14 мая в Массачусетс из Англии прибыл новый губернатор — Уильям Фипс. Фипс родился в Мэне и вырос в Бостоне, так что он неплохо представлял себе местные реалии. Однако размах кризиса — к концу мая в колдовстве было обвинено уже сорок человек, и конца этому не было видно, — застал его врасплох. Кроме того, именно в 1692 году Массачусетс с юридической точки зрения оказался в странном положении: старая колониальная хартия, то есть уложение законов, перестала действовать, а новая еще не начала.

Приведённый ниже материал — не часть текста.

(** [math.ceil(capacity / refill * 1000) + 5000] *)
Definition key_ttl : Z := (Qceiling (fl (fl (of_Z capacity / refill) * 1000)) + 5000)%Z.

(** [tbScript]: allowed and the waiting time, and the hash left behind.  A zero
    rate gives PEXPIRE no number: the script stops there with an error, after
    its HSET. *)
Definition tbScript (now_ms srv : Z) (st : option bucket) : result (Z * Z) * option bucket :=
  let data := alive srv st in
  let tokens := match data with Some b => b_tokens b | None => of_Z capacity end in
  let ts := match data with Some b => b_ts b | None => now_ms end in
  let tokens := refilled now_ms tokens ts in
  let '(allowed, wait_ms, tokens) :=
    if Qle_bool 1 tokens then (1%Z, 0%Z, fl (tokens - 1))
    else (0%Z, Qceiling (fl (fl (fl (1 - tokens) / refill) * 1000)), tokens) in
  if Qeq_bool refill 0
  then (Err (Text "ERR value is not an integer or out of range"),
        Some (mkBucket tokens now_ms (match data with Some b => b_expire b | None => None end)))
  else (Ok (allowed, wait_ms), Some (mkBucket tokens now_ms (Some (srv + key_ttl)%Z))).

(** ** Allow *)

(** The clock of the Redis server, and what happens to the connection. *)
Class RedisServer (X : Type) : Type := { redis_Time : ST X Z; redis_Fault : ST X fault }.

Definition UnixMilli (t : Z) : Z := (t / 1000000)%Z.

Definition Allow {X : Type} `{Clock X} `{RedisServer X} : ST (option bucket * X) (result unit) :=
  (let! now := on_snd time_Now in
   let! srv := on_snd redis_Time in
   let! f := on_snd redis_Fault in
   let eval := on_fst (tbScript (UnixMilli now) srv) in
   match f with
   | FailBefore o => ret (Err (Wrap "token bucket eval" (outage_error o)))
   | FailAfter o => let! _r := eval in ret (Err (Wrap "token bucket eval" (outage_error o)))
   | NoFault =>
       let! res := eval in
       ret (match res with
            | Err e => Err (Wrap "token bucket eval" e)
            | Ok (allowed, _) => if (allowed =? 1)%Z then Ok tt else Err (Sentinel ErrRateLimited)
            end)
   end)%easypay.

#[local] Instance redisTokenBucket {X : Type} `{Clock X} `{RedisServer X} : TokenBucket (option bucket * X) := Allow.

(** Calls at the given client and server times, one after the other: how many
    were allowed. *)
Fixpoint granted (calls : list (Z * Z)) (st : option bucket) : Z * option bucket :=
  match calls with
  | [] => (0%Z, st)
  | (now, srv) :: rest =>
      let '(r, st1) := tbScript now srv st in
      let '(n, st2) := granted rest st1 in
      ((match r with Ok (1%Z, _) => 1 + n | _ => n end)%Z, st2)
  end.
End Script.

(** A bucket by its parameters; its state is the hash at [tb_key]. *)
Record redis_bucket : Type := { tb_key : string; tb_capacity : Z; tb_refill : Q }.
Definition NewTokenBucket (key : string) (capacity : Z) (ratePerSec : Q) : redis_bucket := {|
  tb_key := "tb:" +:+ key; tb_capacity := capacity; tb_refill := ratePerSec |}.
Definition bucket_Allow (fl : Q -> Q) {X : Type} `{Clock X} `{RedisServer X} (b : redis_bucket)
    : ST (option bucket * X) (result unit) :=
  Allow fl (tb_capacity b) (tb_refill b).
Lemma allowed_runs r K : druns K (allowed r) anything.
Proof. unfold allowed. destruct (cr_hasBucket r); [|stop]. step. intros a. stop. Qed.

Lemma underLock_runs K sh m o key t l :
  Ob (TGetOrder sh m o) (Ok t) ∈ K -> t_StripeSessionID t = "" ->
  Ob (LAcquire (lockOf m o) (10 * second)) (Ok l) ∈ K ->
  druns K (underLock (dep_resolver g) sh m o key t) anything.
Proof.
  intros Ht Hnone Hl. unfold underLock. step. intros again. set (session := match again with Ok _ => _ | Err _ => _ end).
  case_bool_decide; cbn [negb]; [|apply cached_runs].
  eapply runs_bind; [apply allowed_runs|]. intros go K1 HK1 _. destruct go; cbn [negb]; [|stop].
  assert (Hs : session_for g K1 sh m o (sessionRequest (dep_resolver g) t) (sessionKey t)).
  { eapply lazy_session; [apply HK1; known|done|apply HK1; known|done..]. }
  unfold createSession. step; [by eexists _, _, _|]. intros [sess|e]; [|stop]. step; [|intros u; apply cached_runs].
  eexists _, _, sess. split_and!; [known|done|done|].
  eapply session_for_mono; [|exact Hs]. apply sub_answered. by right.
Qed.

Lemma Resolve_runs K m o : v = Some (m, o) -> druns K (Resolve (dep_resolver g) m o) anything.
Proof.
  intros Hv. unfold Resolve. eapply runs_bind with (Q := anything).
  { destruct (cr_hasCache _); [last|stop]. }
  intros [url|] K0 _ _; [stop|]. step. intros [mer|e]; [|stop]. unfold resolveRow.
  step. intros [t|e]; [|stop]. case_bool_decide; cbn [negb]; [|apply cached_runs].
  step; [by exists m, o|]. intros [lock|e].
  - eapply runs_bind; [eapply underLock_runs; [known|done|known]|]. intros res K1 HK1 _.
    step; [|intros u; stop]. eexists _, _. apply HK1. known.
  - unfold resolveAfterLock. step. intros [t'|e']; [|stop]. case_bool_decide; [stop|apply cached_runs].
Qed.

(** ** Reconciliation *)

Lemma reconcileOne_runs K o before limit ts :
  Ob (TPending before limit) (Ok ts) ∈ K -> o ∈ ts -> druns K (reconcileOne o) anything.
Proof.
  intros Hts Ho. unfold reconcileOne. case_bool_decide as Hpi; [stop|]. step. intros [p|e]; [|stop].
  case_bool_decide as Hs.
  - step.
    { left. split; [done|]. eapply paid_by_reconciliation; [known|exact Ho|done..|]. exists p. split; [known|done]. }
    intros [[]|e]; [|stop]. step. intros now. step; [|intros u; stop].
    eexists _, _, _, (pi_ID p), o. split; [cbn; known|]. split; [|done]. eapply listed; [known|exact Ho|done..].
  - destruct (bool_decide (pi_Status p = "canceled") || _) eqn:Eor; [|stop]. step; [|intros u; stop].
    right. left. split; [done|].
    apply orb_true_iff in Eor. rewrite !bool_decide_eq_true in Eor.
    eapply (failed_by_reconciliation _ _ _ _ _ _ o before limit ts (pi_Status p)); [known|exact Ho|done..| |].
    + rewrite !elem_of_cons. tauto.
    + exists p. split; [known|done].
Qed.

Lemma reconcileAll_runs K before limit ts rest :
  Ob (TPending before limit) (Ok ts) ∈ K -> rest ⊆ ts -> druns K (reconcileAll rest) anything.
Proof.
  revert K. induction rest as [|o rest IH]; intros K Hts Hsub; cbn [reconcileAll]; [stop|].
  eapply runs_bind; [eapply reconcileOne_runs; [done|apply Hsub; left]|]. intros u K' HK' _.
  apply IH; [by apply HK'|]. intros x Hx. apply Hsub. by right.
Qed.

Lemma tick_runs K r : druns K (Reconciliation.tick r) anything.
Proof.
  unfold tick. step. intros now. step. intros [ts|e]; [|stop].
  eapply runs_bind; [eapply reconcileAll_runs; [known|done]|]. intros u K' _ _. stop.
Qed.

(** ** The chain *)

Abbreviation cruns := (runs (W := queue * (queue * (queue * queue))) (caused g v) good).

Lemma handleLog_runs cfg K lg : cruns K (handleLog cfg lg) anything.
Proof.
  unfold handleLog. step. intros [t|e]; [stop|]. destruct (negb _); [stop|].
  destruct (ParsePaymentEvent lg) as [parsed|]; [|stop]. step. intros [order|e']; [|stop].
  step; [exists order; split; [known|done]|]. intros [u|e']; [|stop]. step. intros c. stop.
Qed.

Lemma persistAll_runs cfg K logs : cruns K (persistAll cfg logs) anything.
Proof.
  revert K. induction logs as [|lg logs IH]; intros K; cbn [persistAll]; [stop|].
  eapply runs_bind with (Q := anything); [|intros u K' _ _; apply IH]. unfold persist.
  step. intros [t|e]; [stop|]. destruct (ParsePaymentEvent lg) as [parsed|]; [|stop].
  step. intros [order|e']; [|stop]. step; [exists order; split; [known|done]|]. intros c. stop.
Qed.

Lemma backfillLoop_runs cfg K rounds batch from head : cruns K (backfillLoop cfg rounds batch from head) anything.
Proof.
  revert K from. induction rounds as [|rounds IH]; intros K from; cbn [backfillLoop]; [stop|].
  destruct (head <=? from); [stop|]. step. intros [logs|e]; [|stop].
  eapply runs_bind; [apply persistAll_runs|]. intros u K1 _ _. step. intros c. apply IH.
Qed.

Lemma backfill_tick_runs cfg K rounds batch : cruns K (backfill_tick cfg rounds batch) anything.
Proof.
  unfold backfill_tick. step. intros [cur|e]; [|stop]. step. intros [head|e]; [|stop].
  destruct (head <=? _); [stop|]. apply backfillLoop_runs.
Qed.

(** A transaction seen to have succeeded under enough blocks. *)
Record deep (K : list obs) (p : OnchainTransaction) (latest : Z) : Prop := {
  dp_listed : exists chain limit ps, Ob (OList chain limit) (Ok ps) ∈ K /\ p ∈ ps;
  dp_receipt : exists rc, Ob (HReceipt (HexToHash (o_TxHash p))) (Ok (Some rc)) ∈ K /\ rc_Status rc = 1;
  dp_block : Ob HBlock (Ok latest) ∈ K;
  dp_depth : o_BlockNumber p <= latest /\ o_RequiredConfirm p <= u64 (latest - o_BlockNumber p);
}.

Lemma deep_mono K K' p latest : K ⊆ K' -> deep K p latest -> deep K' p latest.
Proof.
  intros HK [(c & l & ps & Hl & Hp) (rc & Hrc & Hst) Hb Hd]. split; [exists c, l, ps|exists rc| |]; eauto.
Qed.

Lemma settle_runs K p latest :
  deep K p latest -> cruns K (settle p (u64 (latest - o_BlockNumber p))) anything.
Proof.
  intros Hd. unfold settle. step. intros [t|e]; [|stop]. set (K1 := _ :: K).
  assert (Hd1 : deep K1 p latest) by (eapply deep_mono; [|exact Hd]; by right).
  destruct (dp_receipt _ _ _ Hd1) as (rc & Hrc & Hst).
  case_bool_decide as Hp; [cbn [orb]; step; [intros _; by exists rc|intros u; stop]|].
  case_bool_decide as Href; cbn [orb]; [step; [intros _; by exists rc|intros u; stop]|].
  destruct (amountMismatch p t) eqn:Ea; [step; [discriminate|intros u; stop]|].
  step; [intros _; by exists rc|]. intros [[]|e]; [|stop]. set (K2 := _ :: K1).
  assert (Hd2 : deep K2 p latest) by (eapply deep_mono; [|exact Hd1]; by right).
  step.
  { left. split; [done|]. eapply (paid_on_chain _ _ _ _ _ _ p t); try done.
    destruct Hd2 as [Hl2 Hr2 Hb2 [Hle Hreq]]. split; [done|done| |unfold K2, K1; known|done|done].
    exists latest. split_and!; [done|done|done|unfold K2; known]. }
  intros [[]|e]; [|stop]. step. intros now. step; [|intros u; stop].
  eexists _, _, _, "", t. split; [cbn; known|]. split; [|done]. eapply searched; [unfold K2, K1; known|done..].
Qed.
(* ===== verification/SqlOrigins.v ===== *)
(** * Where the rows of the SQL repository come from

    [StoreOrigins] of System holds of the SQL repository: an insert appends at
    most the given payment to a shard, also to one that shares the pool, and
    recording a session changes only the payments with its key.  With
    [sql_status_frames] the theorems of System hold of the repository the
    server runs on; [sql_store_answers] does it for Lifecycle. *)

From S2P Require Import Prelude GoStrings Domain Codec ShardRouter TransactionRepo TransactionTables.
From S2P Require Import TransactionStore TransactionRefines Concurrency ReconcileLive SqlFrames Lifecycle System.
Local Open Scope Z_scope.

Section Origins.
Context `{Unicode} `{HM : MySQL} `{!MySQLLaws}.
Variable r : multiShardRouter.
Hypothesis Hr : router_ok r.

(** A new row, seen from any shard. *)
Lemma encodeRow_any_view s t txn cur st :
  encodeChecks t = Ok (txn, cur, st) ->
  exists t', rowView s (encodeRow t txn cur st (encodeMethod (t_PaymentMethod t))) = Some t' /\
    t_Status t' = t_Status t /\ t_StripeSessionID t' = t_StripeSessionID t /\
    t_StripePaymentIntentID t' = t_StripePaymentIntentID t.
Proof.
  intros Hv%encodeRow_view. unfold rowView in *. destruct (scanTransaction _) as [t0|]; [|done].
  injection Hv. intros. by exists (with_shard s t0).
Qed.

Lemma sql_insert_frame d t r0 d' s :
  Insert r t d = (r0, d') ->
  sql_content r d' s = sql_content r d s \/
  exists t', sql_content r d' s = sql_content r d s ++ [t'] /\ t_Status t' = t_Status t /\
    t_StripeSessionID t' = t_StripeSessionID t /\ t_StripePaymentIntentID t' = t_StripePaymentIntentID t.
Proof.
  unfold Insert. destruct (encodeChecks t) as [[[txn cur] st]|e] eqn:Ec; [|intros [= _ <-]; by left].
  unfold bind, ret. destruct (Now d) as [now d1] eqn:En.
  assert (Ht1 : tables d1 = tables d) by (pose proof (Now_tables d) as Hn; by rewrite En in Hn).
  set (t1 := with_times _ now t). destruct (route r (t_ShardIndex t1)) as [h|e].
  2: { intros [= _ <-]. left. unfold sql_content, shard_rows. by rewrite Ht1. }
  destruct (encodeRow_any_view s t1 txn cur st Ec) as (t' & Hv & Hf).
  change (t_PaymentMethod t1) with (t_PaymentMethod t) in Hv.
  destruct (exec h _ d1) as [ans d2] eqn:Ex. intros [= _ <-]. unfold sql_content, shard_rows.
  apply exec_spec in Ex as [[-> _]|(rows & Hrows & -> & _)]; [left; by rewrite Ht1|]. rewrite Ht1 in *.
  destruct (route r s) as [h'|]; [|by left]. destruct (decide (h' = h)) as [->|Hne].
  2: { left. by rewrite list_lookup_insert_ne. }
  rewrite Hrows, list_lookup_insert_eq by (by eapply lookup_lt_Some). cbn [default]. unfold id, sql_insert.
  destruct (negb _); [by left|]. destruct (List.existsb _ rows); [by left|]. right. exists t'. split; [|exact Hf].
  cbn [snd]. rewrite omap_app. f_equal. cbn. by rewrite Hv.
Qed.

Lemma sql_store_origins : @StoreOrigins Db (sql_repo r) (sql_store r Hr).
Proof.
  split.
  - intros d t r0 d' s _ _ Hi. exact (sql_insert_frame d t r0 d' s Hi).
  - intros d sh m o sess pi res d' s Hd Hu. cbn in Hu. unfold UpdateCheckout in Hu.
    destruct (ValidateOrderID o); [|injection Hu as <- <-; by left].
    destruct (route r sh) as [h|]; [|injection Hu as <- <-; by left].
    unfold bind in Hu. destruct (Now d) as [now d1] eqn:En.
    destruct (exec h _ d1) as [ans d2] eqn:Ee. injection Hu as <- <-.
    assert (Ht : tables d1 = tables d) by (pose proof (Now_tables d) as Hx; by rewrite En in Hx).
    assert (Hc : sql_content r d1 s = sql_content r d s) by (unfold sql_content, shard_rows; by rewrite Ht).
    assert (Hd1 : sql_inv d1) by (unfold sql_inv; rewrite Ht; exact Hd).
    destruct (update_frame_sql r s h (by_order m o) (by_key coll_eq m o) (set_checkout sess pi now)
      (put_checkout sess pi (ts_store now)) d1 ans d2 Hd1) as [E|E].
    + intros x t. apply by_order_view.
    + intros x t. apply set_checkout_view.
    + exact Ee.
    + left. cbn. by rewrite E, Hc.
    + right. exists (ts_store now). cbn. by rewrite E, Hc.
Qed.

(** While no fault is scheduled, the repository answers for stored payments. *)
Lemma sql_store_answers : @StoreAnswers Db (sql_repo r) (sql_store r Hr) no_fault_scheduled.
Proof.
  split.
  - intros d sh pi t res d' Hd Hf Ht Hl Hu. split.
    + exact (paid_no_fault r _ _ _ _ _ _ Hd Hf Ht Hl Hu).
    + exact (status_no_fault r _ _ _ _ _ _ _ _ Hf Hu).
  - intros d sh t res d' Hd Hf Ht Hg. exact (get_no_fault r _ _ _ _ _ Hd Hf Ht Hg).
Qed.
End Origins.
(** C26. The metrics of the hosted checkout are right and change nothing: whatever
    the calls of a visit are answered, the metered run answers and acts as
    [Resolve], and what it records is what its calls amount to, neither more nor
    less: the durations of the lookup, the lock and the call of Stripe, if there
    was one; the counter of the token bucket, if it was empty; and one result,
    the one that fits the answers of the calls and the answer of the visit.
    Nothing is counted only when the session of another visitor was found after
    the lock was asked for, or the order is not ready.  Every sample has a value
    for each label of its collector. *)
Theorem resolve_metrics m o ss q1 q2 :
  q_seen q1 = [] -> q_seen q2 = [] ->
  let '(res, (q1', q2')) := Resolve r m o (q1, q2) in
  ResolveM r m o (ss, (q1, q2)) = (res, (ss ++ samples_of (q_seen q1') (q_seen q2'), (q1', q2'))) /\
  fits (label_of (q_seen q1') (q_seen q2')) res /\
  forallb well_labelled (samples_of (q_seen q1') (q_seen q2')) = true.
Proof.
  intros E1 E2. destruct (ResolveM_erases r m o ss (q1, q2)) as (s1 & Em & Hw).
  destruct (ResolveM_records m o ss q1 q2) as (s2 & l1 & l2 & Er & Hs & Hf). rewrite Em in Er, Hf. cbn [fst snd] in Er, Hf.
  destruct (Resolve r m o (q1, q2)) as [res [q1' q2']]. cbn [fst snd] in *.
  injection Er as Es -> ->. apply app_inv_head in Es as ->. unfold more in *. cbn. rewrite E1, E2 in *. cbn.
  subst s2. done.
Qed.
End Visits.
(* ===== verification/BenchTheorems.v ===== *)
(** * The load generator: theorems

    The requests it signs pass the server's authentication, the merchants it
    seeds exist with the credentials it uses, its run ends and sends a bounded
    number of requests, and its report is well defined. *)

From Stdlib Require Import QArith Qround Lqa.
From S2P Require Import Prelude GoStrings Sha256 Sorting Domain Config ShardRouter TransactionRepo Signatures.
From S2P Require Import Ports Merchants MerchantTheorems Api TokenBucket Bench.
Local Open Scope Z_scope.

(** ** The run *)

(** The sum of a weight over the workers. *)
Fixpoint wsum (g : workerAt -> Z) (ws : list workerAt) : Z :=
  match ws with [] => 0 | a :: rest => g a + wsum g rest end.

Lemma wsum_insert g ws i a a' : ws !! i = Some a -> wsum g (<[i := a']> ws) = wsum g ws - g a + g a'.
Proof.
  revert i. induction ws as [|x ws IH]; intros [|i]; cbn; [done..|intros [= ->]; lia|].
  intros Hi. change (g x + wsum g (<[i := a']> ws) = g x + wsum g ws - g a + g a'). rewrite (IH i Hi). lia.
Qed.

Lemma wsum_nonneg g ws : (forall a, 0 <= g a) -> 0 <= wsum g ws.
Proof. intros Hg. induction ws as [|x ws IH]; cbn; [done|]. pose proof (Hg x). lia. Qed.
Lemma physicalToFirstLogical_inverse_witness :
  exists s, physicalToFirstLogical router1 1 !! 0%nat = Some s /\ For router1 s = Some (Ok 0%nat).
Proof.
  destruct (physicalToFirstLogical_inverse router1 0 router1_ok ltac:(cbn; lia)) as (s & Hs & _ & Hf & _).
  exists s. split; [exact Hs|exact Hf].
Defined.

Lemma sql_repository_refines_witness :
  exists S : @TransactionStore Db (sql_repo router1), @store_inv Db (sql_repo router1) S db_empty.
Proof.
  destruct (sql_repository_refines binary_mysql_laws router1 router1_ok) as (S & Hinv & _).
  exists S. apply Hinv. repeat constructor.
Defined.

(** ** Payments *)

Lemma db_paid_inv : sql_inv db_paid.
Proof.
  destruct (Create sample_service (sample_input shop "o1") (db_empty, tt)) as [[res|e] [d' x']] eqn:E.
  - assert (db_paid = d') as -> by (unfold db_paid; by rewrite E).
    refine (proj1 (Create_recorded (HS := store1) sample_service (sample_input shop "o1") db_empty tt res d' x' db_empty_inv _ E)).
    cbn. unfold int64_range. lia.
  - assert (Hok : is_ok (Create sample_service (sample_input shop "o1") (db_empty, tt)).1 = true) by compute_eq.
    rewrite E in Hok. discriminate Hok.
Qed.

Lemma sample_amount m o : int64_range (in_Amount (sample_input m o)).
Proof. cbn. unfold int64_range. lia. Qed.

Definition row1 : Transaction := newRow shop (sample_input shop "o1") "USD".

Lemma insert_then_get_witness :
  exists t, (GetByTransactionID router1 (t_ShardIndex row1) (t_MerchantID row1) (t_TransactionID row1)
    (Insert router1 row1 db_empty).2).1 = Ok t.
Proof.
  destruct (Insert router1 row1 db_empty) as [[t' [[]|e]] d1] eqn:E.
  2: { exfalso. assert (Hok : is_ok (Insert router1 row1 db_empty).1.2 = true) by compute_eq.
       rewrite E in Hok. discriminate Hok. }
  exists (sql_stored t'). cbn [snd].
  apply (insert_then_get router1 db_empty row1 t' d1 d1 0%nat db_empty_inv (sample_amount shop "o1")).
  - compute_eq.
  - exact E.
  - reflexivity.
  - exists (default (mkPool [] []) (d_pools (Insert router1 row1 db_empty).2 !! 0%nat)).
    replace d1 with (Insert router1 row1 db_empty).2 by (rewrite E; reflexivity). split; compute_eq.
Defined.

Lemma Create_durable_witness :
  exists res t, (Create sample_service (sample_input shop "o1") (db_empty, tt)).1 = Ok res /\
    t ∈ sql_content router1 db_paid 1 /\ t_Amount t = 1500.
Proof.
  destruct (Create sample_service (sample_input shop "o1") (db_empty, tt)) as [[res|e] [d' x']] eqn:E.
  - destruct (Create_durable (HS := store1) sample_service (sample_input shop "o1") db_empty tt res d' x' db_empty_inv
      (sample_amount shop "o1") E) as (m & t & [= <-] & Hin & Hrec).
    exists res, t. split; [reflexivity|]. split; [|exact (rec_amount _ _ _ _ _ Hrec)].
    assert (db_paid = d') as -> by (unfold db_paid; by rewrite E). exact Hin.
  - exfalso. assert (Hok : is_ok (Create sample_service (sample_input shop "o1") (db_empty, tt)).1 = true) by compute_eq.
    rewrite E in Hok. discriminate Hok.
Defined.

Собственно, новую сам Фипс и привез из Англии, но она не могла вступить в действие до 8 июня. Губернатор счел, что действовать надо как можно быстрее, и созвал специальное досрочное заседание суда уже 27 мая.

В отчете, отправленном в Англию, не говорится, что судьям предстояло разбираться с заговором ведьм: вероятно, Фипс хотел скрыть размах происходящего от советников короля. А скрывать было что: эпидемия обвинений только нарастала, теперь ведьм искали уже по всему Массачусетсу, включая Бостон. В числе обвиненных появились столпы общества, например капитан Джон Олден, сын одного из пассажиров «Мэйфлауэра», первого корабля с пилигримами, причалившего к массачусетскому берегу в 1620 году. Олдена, правда, предупредили о готовящемся аресте, и он бежал из Бостона. Как бы то ни было, число обвиненных перевалило за сотню, а обвинителей уже и сосчитать не могли. Действительно, Фипсу надо было действовать, и действовать быстро.

Судьями губернатор назначил девять человек, все они были выходцами из элиты массачусетского общества: купцы, военные, советники. Сторону обвинения, то есть корону и колонию, на процессе представлял опытный бостонский юрист Томас Ньютон, но в его задачу по тогдашним правилам входил только контроль за формальной стороной процесса. Всю остальную работу делали судьи. Обвиненным защитник не полагался: в Массачусетсе до 1705 года нельзя было практиковать право и получать за это деньги.


Первое заседание суда состоялось 2 июня 1692 года. Прокурор Ньютон постановил рассмотреть прежде всего дело Бриджит Бишоп — пусть ее арестовали далеко не первой, зато ее дело было самым очевидным. Ее однажды уже обвиняли в ведовстве, но отпустили за недостатком улик. В этот раз Бишоп не повезло: соседи ей припомнили все, включая шумные ссоры с покойным мужем. Приглашенный врач осмотрел старуху и обнаружил у нее «ведьмин сосок», который, правда, через пару часов почему-то бесследно пропал, но первое слово оказалось дороже второго. Последней каплей стали показания двух плотников, которые за восемь лет до этих событий ремонтировали дом старой Бишоп и нашли в простенке несколько куколок с воткнутыми в них иголками. Такую разновидность черной магии в Англии и колониях знали хорошо, и у старухи не осталось ни единого шанса пережить этот суд. Уже 10 июня ее повесили.

«Ведьмин дом» в Салеме построен не позднее 1642 года. Здесь жил судья Корвин, отправивший на эшафот 19 ведьм.